Stating these at a briefing, when a team of journalists belonging to the Ghana Watsan Journalists Network (GWJN), visited the region to acquaint itself with the extent of water and sanitation coverage there, especially under the European Union (EU) funded Small Town Water and Sanitation Project (EU-STWaSaP), Mr. Abrefa Mensah, Regional Extension Services Specialist, Community Water and Sanitation Agency (CWSA), said “In 2005 when the programme started, there was a wrong perception that because there is a lot of rainfall, coverage was very good.”
He intimated further that another factor contributing to the low rural water coverage was “accessibility to communities, which discourages donors, as well as the climatic condition in the region.”
The CWSA Extension Services Specialist said rural potable water supply coverage was as low as 26% in 1996, adding that it was as a result of the implementation of a National Community and Sanitation Programme (NCWSP) in the region, that potable water supply coverage increased to an estimated 44.20%  as at the end of December 2009.
Currently, the Upper West Region has the highest rural water coverage, representing 76.34% of the total national coverage of 58.97%, followed by the Ashanti Region with 72.14%, then Volta – 62.63%, Northern – 60.11% and the Greater Accra Region – 59.20%.
The others are: Upper East – 59.19%, Eastern – 58.16, Brong Ahafo – 53.61%, Central – 45.10% and Western with the least coverage of 44.20%.
Meanwhile, the 2008 national coverage for potable water in rural communities and small towns per region were in descending order, Upper West – 76.76%, Ashanti – 72.95%, Greater Accra – 59.03%, Eastern – 58.88%, Northern – 57.97 and Volta – 54.27%.

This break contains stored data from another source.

(** An accepted layout assigns every byte of [data.copy] to exactly one
    segment, keeps every segment inside the file and under the ratio cap,
    and keeps the plain bytes of the whole archive within the budget. *)
Theorem accepted_layout_exact_cover segs total max_total max_ratio out :
  validate_segment_layout segs total max_total max_ratio = Ok out ->
  out = segs /\
  (forall pos, 0 <= pos < total ->
     exists i s, segs !! i = Some s /\ covers s pos /\
       forall j s', segs !! j = Some s' -> covers s' pos -> j = i) /\
  Forall (fun s => 0 <= offset s <= end_offset s /\ end_offset s <= total
                   /\ _check_ratio s max_ratio = Ok tt) segs /\
  total_plain segs <= Z.max 0 max_total.
Proof.
  unfold validate_segment_layout. intros H. bind_ok H as [c u] Hf. bind_ok H as ? Hc.
  inv_ok. bool_to_prop. cbn in Hc. subst c.
  apply layout_fold_ok in Hf as (Ht & -> & Hb & Hall).
  split_and!; [done| | |].
  - intros pos Hpos. by eapply tiles_cover.
  - apply Forall_lookup. intros i s Hi.
    pose proof (tiles_bounds _ _ _ _ _ Ht Hi).
    rewrite Forall_lookup in Hall. specialize (Hall _ _ Hi).
    assert (offset s <= end_offset s); [|destruct Hall; split_and!; done || lia].
    clear -Ht Hi. revert Ht. generalize 0. revert i Hi.
    induction out as [|s1 segs IH]; intros [|i] Hi z Ht; try done; cbn in *.
    + simplify_eq. lia.
    + eapply IH; [exact Hi|apply Ht].
  - destruct Hb as [->|]; cbn in *; lia.
Qed.

(** ** Laws of the parameters *)

(** A sink appends what it reports as taken. *)
Class SinkLaws `{SK : Sink} : Type := {
  sink_contents : sink -> bytes;
  sink_write_all s v s' :
    sink_write s v = (None, s') -> sink_contents s' = sink_contents s ++ v;
  sink_write_some s v k s' :
    sink_write s v = (Some k, s') ->
    0 <= k <= zlen v /\ sink_contents s' = sink_contents s ++ ztake k v;
}.
(** A blocking sink takes at least one byte of a non-empty buffer. *)
Class SinkProgress `{SK : Sink} : Prop :=
  sink_progress s v s' : v <> [] -> sink_write s v <> (Some 0, s').

(** A hexdigest is 64 lower-case hexadecimal characters. *)
Class Sha256Laws `{SH : Sha256} : Prop :=
  sha256_hex_pattern b : sha256_pattern (sha256_hex b) = true.

(** Everything a compressor emits for a list of buffers, flush included. *)
Fixpoint deflate_from `{ZL : Zlib} (c : cstate) (chunks : list bytes) : bytes :=
  match chunks with
  | [] => cflush c
  | ch :: rest => let '(c', out) := compress c ch in out ++ deflate_from c' rest
  end.

(** Streaming decompression.  [decodes d c p] says that a decompressor in
    state [d], given exactly the bytes [c], produces [p] and ends: a fresh
    decompressor does so on the output of a compressor; a call whose budget
    exceeds what is left to produce consumes its whole input; once the input
    is exhausted, [flush] returns the rest and the stream is at its end with
    nothing unused. *)
Class ZlibLaws `{ZL : Zlib} : Type := {
  decodes : dstate -> bytes -> bytes -> Prop;
  decodes_deflate level chunks :
    decodes decompressobj (deflate_from (compressobj level) chunks) (concat chunks);
  decodes_step d a c p n :
    decodes d (a ++ c) p -> zlen p < n ->
    exists d' out p', decompress d a n = Some (d', out) /\ p = out ++ p' /\
      unconsumed_tail d' = [] /\ decodes d' c p';
  decodes_end d p :
    decodes d [] p ->
    exists d', dflush d = Some (d', p) /\ eof d' = true /\ unused_data d' = [];
}.

(** [max_length] bounds one call, and input is left over only when the bound
    was reached. *)
Class ZlibBounded `{ZL : Zlib} : Prop :=
  zlib_bounded d a n d' out :
    decompress d a n = Some (d', out) -> 1 <= n ->
    zlen out <= n /\ (unconsumed_tail d' <> [] -> zlen out = n).

(** ** The writer *)
Section WriterFacts.
Context `{ZL : Zlib} `{SH : Sha256} `{SK : Sink}.
Context {SKL : SinkLaws (SK := SK)}.

Definition contents (w : SegmentWriter) : bytes := sink_contents (w_sink w).

Lemma emit_loop_ok fuel view off w w' :
  0 <= off <= zlen view ->
  emit_loop fuel view off w = (Ok tt, w') ->
  w' = mkWriter (w_sink w') (w_written w) (w_closed w) (w_open w) /\
  contents w' = contents w ++ zdrop off view.
Proof.
  revert off w; induction fuel as [|fuel IH]; intros off w Hoff; cbn [emit_loop].
  all: destruct (off <? zlen view) eqn:Hlt; bool_to_prop.
  1: done.
  1, 3: intros [= <-]; rewrite zdrop_all, app_nil_r by lia; by destruct w.
  destruct (sink_write _ _) as [[k|] sk] eqn:Hw.
  - apply sink_write_some in Hw as [Hk Hc]. rewrite zlen_zdrop in Hk by lia.
    destruct (k =? 0) eqn:Hk0; [done|]. intros H.
    apply IH in H as [Hw' Hc']; [|lia]. split; [done|].
    rewrite Hc'. unfold contents. cbn. rewrite Hc, <- app_assoc. f_equal.
    rewrite <- (ztake_zdrop k (zdrop off view)) at 2. f_equal.
    rewrite zdrop_zdrop by lia. f_equal; lia.
  - apply sink_write_all in Hw. intros [= <-]. by unfold contents; cbn.
Qed.

Lemma emit_loop_total `{!SinkProgress} fuel view off w :
  0 <= off <= zlen view -> zlen view - off <= Z.of_nat fuel ->
  exists w', emit_loop fuel view off w = (Ok tt, w').
Proof.
  revert off w; induction fuel as [|fuel IH]; intros off w Hoff Hf; cbn [emit_loop].
  all: destruct (off <? zlen view) eqn:Hlt; bool_to_prop; [|by eexists].
  1: lia.
  destruct (sink_write _ _) as [[k|] sk] eqn:Hw; [|by eexists].
  pose proof (sink_write_some _ _ _ _ Hw) as [Hk _]. rewrite zlen_zdrop in Hk by lia.
  destruct (k =? 0) eqn:Hk0; bool_to_prop.
  - subst. exfalso. eapply sink_progress; [|exact Hw].
    intros Hn. apply (f_equal zlen) in Hn. rewrite zlen_zdrop, zlen_nil in Hn by lia. lia.
  - apply IH; lia.
Qed.

(** A write that returns has put every byte in the sink, in order. *)
Lemma emit_ok data w w' :
  _emit data w = (Ok tt, w') ->
  w' = mkWriter (w_sink w') (w_written w + zlen data) (w_closed w) (w_open w) /\
  contents w' = contents w ++ data.
Proof.
  destruct data as [|b data]; [|unfold _emit; intros H].
  { intros [= <-]. rewrite zlen_nil, Z.add_0_r, app_nil_r. by destruct w. }
  sbind_ok H as [] w1 Hl. apply emit_loop_ok in Hl as [Hw Hc]; [|pose proof (zlen_nonneg data); rewrite zlen_cons; lia].
  rewrite zdrop_0 in Hc. injection H as <-. rewrite Hw. cbn. unfold contents in *. by cbn.
Qed.

Lemma emit_total `{!SinkProgress} data w : exists w', _emit data w = (Ok tt, w').
Proof.
  destruct data as [|b data]; [by eexists|]. unfold _emit.
  destruct (emit_loop_total (length (b :: data)) (b :: data) 0 w) as [w1 H1].
  { pose proof (zlen_nonneg data). rewrite zlen_cons. lia. }
  { unfold zlen. lia. }
  unfold mbind, stm_bind. rewrite H1. by eexists.
Qed.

The rest were, Brong Ahafo – 53.51%, Upper East – 52.24%, Central – 44.35% and Western – 41.27% of the 2008 national coverage of 57.14%.  
The CWSA estimates that on successful completion of ongoing projects by the end of the year 2010, which include EU-funded Small Town Water and Sanitation projects, potable water supply coverage would hopefully increase to 56.70% in the Western Region.

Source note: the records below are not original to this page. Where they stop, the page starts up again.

(** The end of an iteration that found neither a JSON field nor a relation. *)
Definition unresolved_segment (safe_parts : list string) (steps : list _TraversalStep)
    (allow_unresolved : bool) (context : string) : result exn (option _ResolvedPath) :=
  match steps with
  | _ :: _ =>
      Err (ValueError (cat
        ["Invalid relation traversal: "; join "." safe_parts;
         ". Only relation, back-relation, or JSON segments may be chained ";
         "before the final field name."]))
  | [] =>
      if allow_unresolved then Ok None
      else Err (ValueError (cat
        ["Invalid "; context; ": "; join "." safe_parts;
         ". Missing relation metadata for the referenced collection."]))
  end.

(** The loop of [_resolve_dotted_path] over the segments not yet consumed.
    [flat] is [Some] when the resolver is a flat one. *)
Fixpoint resolve_segments (safe_parts rest : list string) (flat : option dict)
    (current_table : string) (current_relations current_fields : dict)
    (steps : list _TraversalStep) (allow_unresolved optimize_relation_id : bool)
    (context : string) : result exn (option _ResolvedPath) :=
  match rest with
  | [] => Ok None
  | [part] =>
      let field_type :=
        match as_dict (dict_get part current_fields) with
        | Some field_info => py_str (opt_or (dict_get "type" field_info) (PStr ""))
        | None => default "" (dict_get part _SYSTEM_FIELD_TYPES)
        end in
      column ← _column_expr_for_table current_table part;
      Ok (Some (mkResolved steps column false field_type))
  | part :: ((next :: after) as tail) =>
      let field_type :=
        match as_dict (dict_get part current_fields) with
        | Some field_info => py_str (default (PStr "") (dict_get "type" field_info))
        | None => ""
        end in
      if String.eqb field_type "json" || String.eqb field_type "geoPoint" then
        column ← _column_expr_for_table current_table part;
        sql ← _json_extract_sql column tail;
        Ok (Some (mkResolved steps sql true ""))
      else
        let info :=
          match flat with
          | Some resolver => _flat_relation_info resolver current_table part
          | None => as_dict (dict_get part current_relations)
          end in
        match info with
        | Some info =>
            if dict_mem "table" info then
              step ← _step_from_info part info;
              if optimize_relation_id && String.eqb (kind step) "forward" && (max_select step <=? 1)
                 && match after with [] => true | _ => false end && String.eqb next "id"
              then
                column ← _column_expr_for_table current_table (str_or (source_field step) part);
                Ok (Some (mkResolved steps column false "relation"))
              else
                let relations :=
                  match flat with Some _ => current_relations
                  | None => dict_or_empty (dict_get "relations" info) end in
                let fields :=
                  match flat with
                  | Some resolver => _flat_fields resolver (target_table step)
                  | None =>
                      match as_dict (dict_get "fields" info) with
                      | Some ((_ :: _) as nested_fields) => nested_fields
                      | _ => _resolver_fields relations
                      end
                  end in
                resolve_segments safe_parts tail flat (target_table step) relations fields
                  (steps ++ [step]) allow_unresolved optimize_relation_id context
            else unresolved_segment safe_parts steps allow_unresolved context
        | None => unresolved_segment safe_parts steps allow_unresolved context
        end
  end.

Further, the Western Regional office of the CWSA, has since 1995 been facilitating the provision of potable water and safe sanitation in small towns and rural communities and has been able to reach an estimated 70% of the region’s population, according to a status report presented by the agency.
According to the Agency’s Regional Extension  Services Specialist, Mr. Mensah, provision of potable water in the Western Region began with a pilot project by the World Bank through an International Development Agency (IDA) fund from 1995 to 2000, under which the CWSA provided hand dug wells, boreholes and six pipe systems.

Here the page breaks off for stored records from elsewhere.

Lemma collection_condition_ens r op other left s :
  ref_ok r -> node_ok other -> is_relation_ref other = false ->
  ens_frag (_collection_ref_condition self r op other left) s.
Proof.
  intros Hr Hn Hrel. unfold _collection_ref_condition. apply ens_lift_bind. intros sql Hsql.
  apply ens_lift_bind. intros other' Ho.
  assert (node_ok other' /\ is_relation_ref other' = false) as [Hn' Hrel'].
  { destruct (is_datetime_type _); [|by injection Ho as <-].
    apply literal_for_field_ok in Ho as [Ho1 ->]. auto. }
  eapply ens_bind; [by apply operand_ens|]. intros os s1 _ Hos.
  eapply ens_bind; [apply ref_condition_ens; [by eapply ref_sql_closed|done]|]. intros c s2 _ Hc.
  apply ens_lift. intros e He. exact (wrap_unless_frag _ _ _ _ Hr Hc He).
Qed.

(** *** Items *)
Definition item_ok (b : string -> bool) (i : item) : Prop :=
  match i with
  | Sql e => frag b e
  | CollItem c => str_forall is_safe (cc_table_name c) = true /\ frag b (inner_sql c)
  | RelItem r =>
      str_forall is_safe (rc_target_table r) = true /\ closed b (join_cond r) /\ frag b (where_cond r)
  end.
Lemma item_sql_ok b e : frag b e -> item_ok b (Sql e).
Proof. done. Qed.
Abbreviation ens_item m := (ens m (fun s i => item_ok (bnd s) i)).

Lemma standard_or_eq_op op : is_op (standard_or_eq op).
Proof. unfold standard_or_eq. destruct (dict_get _ _) eqn:E; cbn; eauto with sql. Qed.

Lemma two_collections_ok b l r op i :
  ref_ok l -> ref_ok r -> two_collections self l r op = Ok i -> item_ok b i.
Proof.
  intros Hl Hr He. unfold two_collections in He. bind_ok He as lc Hlc. bind_ok He as rc Hrc.
  apply ref_sql_closed in Hlc, Hrc; [|done..]. specialize (Hlc b). specialize (Hrc b).
  pose proof (op_closed b _ (standard_or_eq_op op)).
  bind_ok He as i1 Hi1. bind_ok He as i2 Hi2. injection He as <-.
  apply (wrap_unless_frag b) in Hi1; [|done|solve_frag]. apply (wrap_unless_frag b) in Hi2; [|done|done].
  destruct (String.eqb _ _); [split; [apply Hl|done]|].
  pose proof (quoted_closed b _ (proj1 Hl)). pose proof (quoted_closed b _ (proj1 Hr)).
  apply item_sql_ok. solve_frag.
Qed.

Lemma collection_comparison_ens left op right s :
  node_ok left -> node_ok right -> is_relation_ref left = false -> is_relation_ref right = false ->
  ens_item (_collection_comparison self left op right) s.
Proof.
  intros Hl Hr Hlr Hrr. unfold _collection_comparison.
  assert (forall c ref, resolve_ref self c = Ok ref -> ref_ok ref) as Href.
  { intros [[c p] k] ref. apply resolve_collection_ref_ok. }
  assert (forall ref other coll_left, ref_ok ref -> node_ok other -> is_relation_ref other = false ->
    ens_item (one_collection self ref op other coll_left) s) as Hone.
  { intros ref other cl Hok Hn Hrel. unfold one_collection.
    eapply ens_bind; [by apply collection_condition_ens|]. intros c s1 _ Hc. apply ens_ret.
    split; [apply Hok|done]. }
  destruct (as_collection_ref left), (as_collection_ref right); [..|apply ens_raise];
    apply ens_lift_bind; intros lr Hlrf%Href; [|by apply Hone..].
  apply ens_lift_bind; intros rr Hrrf%Href. apply ens_lift. intros i Hi. exact (two_collections_ok _ _ _ _ _ Hlrf Hrrf Hi).
Qed.

(** *** Relation traversals *)
Lemma relation_condition_ok b steps leaf i :
  Forall step_ok steps -> frag b leaf -> _relation_condition_for_steps self steps leaf = Ok i ->
  item_ok b i.
Proof.
  intros Hs Hleaf. unfold _relation_condition_for_steps. destruct Hs as [|first rest Hf Hs]; [done|].
  intros He. bind_ok He as j Hj. bind_ok He as w Hw. injection He as <-. split_and!; cbn; [done|..].
  - by eapply join_condition_closed.
  - by eapply wrap_exists_frag.
Qed.

Lemma two_relations_ok b ls lc rs rc op i :
  Forall step_ok ls -> always_closed lc -> Forall step_ok rs -> always_closed rc ->
  two_relations self ls lc rs rc op = Ok i -> item_ok b i.
Proof.
  intros Hls Hlc Hrs Hrc. unfold two_relations.
  destruct Hls as [|l1 ls Hl1 Hls]; [destruct Hrs as [|? ? ? []]; done|].
  destruct Hls; [|done]. destruct Hrs as [|r1 rs Hr1 Hrs]; [done|]. destruct Hrs; [|done].
  intros He. bind_ok He as lj Hlj. bind_ok He as rj Hrj. injection He as <-.
  apply join_condition_closed in Hlj, Hrj. specialize (Hlj b). specialize (Hrj b).
  specialize (Hlc b). specialize (Hrc b). pose proof (op_closed b _ (standard_or_eq_op op)).
  pose proof (quoted_closed b _ Hl1). pose proof (quoted_closed b _ Hr1). apply item_sql_ok. solve_frag.
Qed.

Lemma relation_comparison_ens left op right s :
  node_ok left -> node_ok right -> ens_item (_relation_comparison self left op right) s.
Proof.
  intros Hl Hr. unfold _relation_comparison.
  assert (forall n st c other rel_left, Forall step_ok st -> always_closed c -> node_ok other ->
    as_relation_ref other = None -> ens_item (one_relation self n st c op other rel_left) s) as Hone.
  { intros n st c other rl Hst Hc Hn Hrel. unfold one_relation.
    eapply ens_bind; [apply operand_ens; [done|by destruct other]|]. intros os s1 _ Hos.
    eapply ens_bind; [by apply ref_condition_ens|]. intros w s2 _ Hw.
    apply ens_lift. intros i Hi. exact (relation_condition_ok _ _ _ _ Hst Hw Hi). }
  destruct left; destruct right; cbn [as_relation_ref]; try apply ens_raise;
    try (by apply Hone; [apply Hl|apply Hl|..]); try (by apply Hone; [apply Hr|apply Hr|..]).
  apply ens_lift. intros i Hi. destruct Hl as [Hl1 Hl2], Hr as [Hr1 Hr2].
  exact (two_relations_ok _ _ _ _ _ _ _ Hl1 Hl2 Hr1 Hr2 Hi).
Qed.

(** *** [:each] and regular comparisons *)
Lemma extract_each_ens n s :
  ens (_extract_each_operand self n)
    (fun s o => match o with Some (_, e) => closed (bnd s) e | None => True end) s.
Proof.
  unfold _extract_each_operand. destruct n; try by apply ens_ret.
  - cbv zeta. destruct (is_body_macro _); [|by apply ens_ret]. destruct (_split_modifier _) as [f [md|]];
      [|by apply ens_ret]. destruct (String.eqb md "each"); [|by apply ens_ret].
    destruct (_extract_request_data_field_value _ _). eapply ens_bind; [apply ens_next_param|].
    intros n s1 _ Hn. apply ens_ret. solve_closed.
  - destruct (String.eqb _ _); [|by apply ens_ret]. apply ens_lift_bind. intros f Hf.
    apply field_expr_closed in Hf. specialize (Hf (bnd s)). apply ens_ret. solve_closed.
Qed.

Lemma each_item_ens op other left s :
  node_ok other -> is_relation_ref other = false ->
  ens_frag (_build_each_item_condition self "_elem" op other left) s.
Proof.
  intros Hn Hrel. unfold _build_each_item_condition. eapply ens_bind; [by apply operand_ens|].
  intros os s1 _ Hos. assert (always_closed "_elem") as Hel by (intros b; by apply safe_closed).
  assert (operand_frag (bnd s1) "_elem") by (by left).
  destruct (dict_get op _STANDARD_OPS) as [o|] eqn:E1.
  { apply ens_lift. intros e He. eapply standard_condition_frag; [..|exact He]; eauto with sql. }
  destruct (dict_get op _LIKE_OPS) as [o|] eqn:E2; [apply like_condition_ens; eauto with sql|].
  apply ens_ret. eauto with sql.
Qed.

Lemma each_ens left op right le re s :
  node_ok left -> node_ok right -> is_relation_ref left = false -> is_relation_ref right = false ->
  match le with Some (_, e) => closed (bnd s) e | None => True end ->
  match re with Some (_, e) => closed (bnd s) e | None => True end ->
  ens_frag (_each_comparison self left op right le re) s.
Proof.
  intros Hl Hr Hlr Hrr Hle Hre. unfold _each_comparison.
  assert (forall array cond s1, closed (bnd s1) array -> frag (bnd s1) cond ->
    ens_frag (mret (cat ["NOT EXISTS (SELECT 1 FROM unnest("; array;
      ") AS _elem WHERE NOT COALESCE(("; cond; "), FALSE))"])) s1) as Hlast.
  { intros a c s1 Ha Hc. apply ens_ret. solve_frag. }
  destruct le as [[k1 a1]|], re as [[k2 a2]|]; [apply ens_raise|..];
    (eapply (ens_bind _ _ (fun s '(a, c) => closed (bnd s) a /\ frag (bnd s) c));
     [eapply ens_bind; [by apply each_item_ens|];
      intros c s1 Hext Hc; apply ens_ret; split; [|done]|
      intros [a c] s1 _ [Ha Hc]; by apply Hlast]); eauto with sql.
  by intros d; exists Other.
Qed.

He disclosed that under that project, 275 hand dug wells and 105 boreholes as well as six pipe systems were provided. “Then within the same period we had EU projects and EU also started in 1997 and was also completed in 2002. But there was an extension of the same project to 2005; so the EU project also provided eight pipe systems in the region, between 1997 and 2005,” he divulged.
According to the Extension Services Specialist, after the pilot project named CWSP 1, the region was starved in respect to investments in the water and sanitation sector, until from 2001 to 2002 when JICA (Japan International Development Corporation) came in briefly and provided 146 boreholes.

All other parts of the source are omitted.